Work order
Copy exactly the lines of the data below that run from the line holding "(** What the" through the line holding "read_config : accounts", both ends included.

▶

(** What is built for addresses that the program's accounts have. *)
Lemma renewal_calls keeper years cfg c label tld u nr v ata acc ix :
  build (builder Builder.AutoRenewAsync)
    (renewal_input keeper years cfg label tld (u :: nr) (v :: ata)) None = Ok ix ->
  mirrors_config c cfg -> (forall k, addr k <> []) ->
  signerAddress keeper = addr (AutoRenew.keeper acc) ->
  (exists b, findConfigPda None = Ok (addr (AutoRenew.config acc), b)) ->
  u :: nr = addr (AutoRenew.name_record acc) ->
  v :: ata = addr (AutoRenew.owner_token_account acc) ->
  AutoRenew.treasury_token_account acc = OnChain.treasury_token_account c ->
  AutoRenew.staking_vault acc = OnChain.staking_vault c ->
  AutoRenew.burn_vault acc = OnChain.burn_vault c ->
  AutoRenew.payment_mint acc = OnChain.payment_mint c ->
  addr (AutoRenew.token_program acc) = js "TokenkegQfeZyiNwAJbNbGKPFXCWuBvf9Ss623VQ5DA" ->
  calls ix acc label tld years.
Proof.
  intros HB [_ M1 M2 M3 M4] Hne Hk [b Hc] Hn Ho Htr Hst Hbu Hpm Htp.
  pose proof HB as HD. apply built in HB as (addrs & dat & Ha & HE & _ & ->).
  split; [|exact HE].
  assert (forall k, given (Some (addr k)) = Some (addr k)) as HG
    by (intros k; cbn; specialize (Hne k); by destruct (addr k)).
  unfold_addresses Ha. unfold renewal_input in Ha. unfold or_default at 1 2 in Ha.
  cbn [AutoRenewBuilder.Async.config AutoRenewBuilder.Async.tokenProgram
    AutoRenewBuilder.Async.keeper AutoRenewBuilder.Async.nameRecord
    AutoRenewBuilder.Async.ownerTokenAccount AutoRenewBuilder.Async.treasuryTokenAccount
    AutoRenewBuilder.Async.stakingVault AutoRenewBuilder.Async.burnVault
    AutoRenewBuilder.Async.paymentMint] in Ha. change (given None) with (@None Address) in Ha.
  rewrite Hc in Ha. cbn [mbind result_bind fst] in Ha. apply Ok_inj in Ha as <-.
  rewrite Hn, Ho, M1, M2, M3, M4, Hk, !HG. cbn [map]. by rewrite Htr, Hst, Hbu, Hpm, Htp.
Qed.

(** What the keeper read is the chain of the world [w]: the record of the top-level name
    [label].[tld], with its expiry, and the configuration. *)
Record read_from (w : World) (name label tld : jsstring) (fetch : Fetcher)
    (rec : NameRecordAccount.NameRecord) (cfg : ConfigAccount.Config) (n : NameRecord.t) (c : Config)
    : Prop := {
  read_resolved : Client.resolve fetch name = Some (Ok (Some rec));
  read_record : accounts w !! path_address (Top (codePoints label) tld) = Some (AName n);
  read_mirrors : mirrors addr n rec;
  read_expiry : NameRecordAccount.expiresAt (NameRecordAccount.args rec) = NameRecord.expires_at n;
  read_config : accounts w !! config_address = Some (AConfig c);
  read_prices : mirrors_config c cfg;
}.

(** The addresses of the client for those of the program. *)
Record addressed (q : Path) : Prop := {
  addressed_any : forall k, addr k <> [];
  addressed_name : derives addr q;
  addressed_config : exists b, findConfigPda None = Ok (addr config_address, b);
  addressed_tokens : addr TOKEN_PROGRAM_ID = js "TokenkegQfeZyiNwAJbNbGKPFXCWuBvf9Ss623VQ5DA";
}.

(** The token accounts of the fee, and the owner's, from which [amount] may be taken. *)
Record funded (l : Ledger) (c : Config) (owner k : Pubkey) (amount : Z) : Prop := {
  funded_owner : exists t, token_account l k = Some t /\ ta_owner t = owner;
  funded_accounts : Forall (holds l (OnChain.payment_mint c))
    [k; OnChain.staking_vault c; OnChain.burn_vault c; OnChain.treasury_token_account c];
  funded_mint : exists mt, mint_account l (OnChain.payment_mint c) = Some mt;
  funded_amount : amount <= allowance l k;
}.
Module SolansPluginInstructions.
Record t `{KS : KitSpec} `{PluginCore} := mk {
  acceptOffer : AcceptOfferBuilder.Async.AcceptOfferAsyncInput -> SelfPlanAndSend;
  autoRenew : AutoRenewBuilder.Async.AutoRenewAsyncInput -> SelfPlanAndSend;
  bid : BidBuilder.Sync.BidInput -> SelfPlanAndSend;
  burnName : BurnNameBuilder.Sync.BurnNameInput -> SelfPlanAndSend;
  buyName : BuyNameBuilder.Async.BuyNameAsyncInput -> SelfPlanAndSend;
  buybackBurn : BuybackBurnBuilder.Async.BuybackBurnAsyncInput -> SelfPlanAndSend;
  cancelAuction : CancelAuctionBuilder.Sync.CancelAuctionInput -> SelfPlanAndSend;
  cancelListing : CancelListingBuilder.Sync.CancelListingInput -> SelfPlanAndSend;
  cancelOffer : CancelOfferBuilder.Sync.CancelOfferInput -> SelfPlanAndSend;
  claimExpired : ClaimExpiredBuilder.Async.ClaimExpiredAsyncInput -> SelfPlanAndSend;
  claimRewards : ClaimRewardsBuilder.Async.ClaimRewardsAsyncInput -> SelfPlanAndSend;
  initBurnPool : InitBurnPoolBuilder.Async.InitBurnPoolAsyncInput -> SelfPlanAndSend;
  initConfig : InitConfigBuilder.Async.InitConfigAsyncInput -> SelfPlanAndSend;
  initStakePool : InitStakePoolBuilder.Async.InitStakePoolAsyncInput -> SelfPlanAndSend;
  listName : ListNameBuilder.Sync.ListNameInput -> SelfPlanAndSend;
  lockTransfer : LockTransferBuilder.Sync.LockTransferInput -> SelfPlanAndSend;
  makeOffer : MakeOfferBuilder.Sync.MakeOfferInput -> SelfPlanAndSend;
  redeemName : RedeemNameBuilder.Async.RedeemNameAsyncInput -> SelfPlanAndSend;
  registerName : MakeOptional (RegisterNameBuilder.Async.RegisterNameAsyncInput) -> SelfPlanAndSend;
  registerWithSolans : MakeOptional (RegisterWithSolansBuilder.Async.RegisterWithSolansAsyncInput) -> SelfPlanAndSend;
  renewName : MakeOptional (RenewNameBuilder.Async.RenewNameAsyncInput) -> SelfPlanAndSend;
  renewWithSolans : MakeOptional (RenewWithSolansBuilder.Async.RenewWithSolansAsyncInput) -> SelfPlanAndSend;
  resolve : ResolveBuilder.Sync.ResolveInput -> SelfPlanAndSend;
  revokeSubdomain : RevokeSubdomainBuilder.Sync.RevokeSubdomainInput -> SelfPlanAndSend;
  setController : SetControllerBuilder.Sync.SetControllerInput -> SelfPlanAndSend;
  setHosting : SetHostingBuilder.Sync.SetHostingInput -> SelfPlanAndSend;
  setResolver : SetResolverBuilder.Sync.SetResolverInput -> SelfPlanAndSend;
  setReverse : SetReverseBuilder.Async.SetReverseAsyncInput -> SelfPlanAndSend;
  setSolansParams : SetSolansParamsBuilder.Async.SetSolansParamsAsyncInput -> SelfPlanAndSend;
  settleAuction : SettleAuctionBuilder.Async.SettleAuctionAsyncInput -> SelfPlanAndSend;
  stake : StakeBuilder.Async.StakeAsyncInput -> SelfPlanAndSend;
  startAuction : StartAuctionBuilder.Async.StartAuctionAsyncInput -> SelfPlanAndSend;
  tokenizeName : TokenizeNameBuilder.Async.TokenizeNameAsyncInput -> SelfPlanAndSend;
  transferAdmin : TransferAdminBuilder.Async.TransferAdminAsyncInput -> SelfPlanAndSend;
  transferName : TransferNameBuilder.Sync.TransferNameInput -> SelfPlanAndSend;
  unstake : UnstakeBuilder.Async.UnstakeAsyncInput -> SelfPlanAndSend;
  updateConfig : UpdateConfigBuilder.Async.UpdateConfigAsyncInput -> SelfPlanAndSend;
  updateListing : UpdateListingBuilder.Sync.UpdateListingInput -> SelfPlanAndSend;
  updateRecord : UpdateRecordBuilder.Sync.UpdateRecordInput -> SelfPlanAndSend;
  wrapSubdomain : WrapSubdomainBuilder.Async.WrapSubdomainAsyncInput -> SelfPlanAndSend
}.
End SolansPluginInstructions.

◀

Written solution
(** What the keeper read is the chain of the world [w]: the record of the top-level name
    [label].[tld], with its expiry, and the configuration. *)
Record read_from (w : World) (name label tld : jsstring) (fetch : Fetcher)
    (rec : NameRecordAccount.NameRecord) (cfg : ConfigAccount.Config) (n : NameRecord.t) (c : Config)
    : Prop := {
  read_resolved : Client.resolve fetch name = Some (Ok (Some rec));
  read_record : accounts w !! path_address (Top (codePoints label) tld) = Some (AName n);
  read_mirrors : mirrors addr n rec;
  read_expiry : NameRecordAccount.expiresAt (NameRecordAccount.args rec) = NameRecord.expires_at n;
  read_config : accounts w !! config_address = Some (AConfig c);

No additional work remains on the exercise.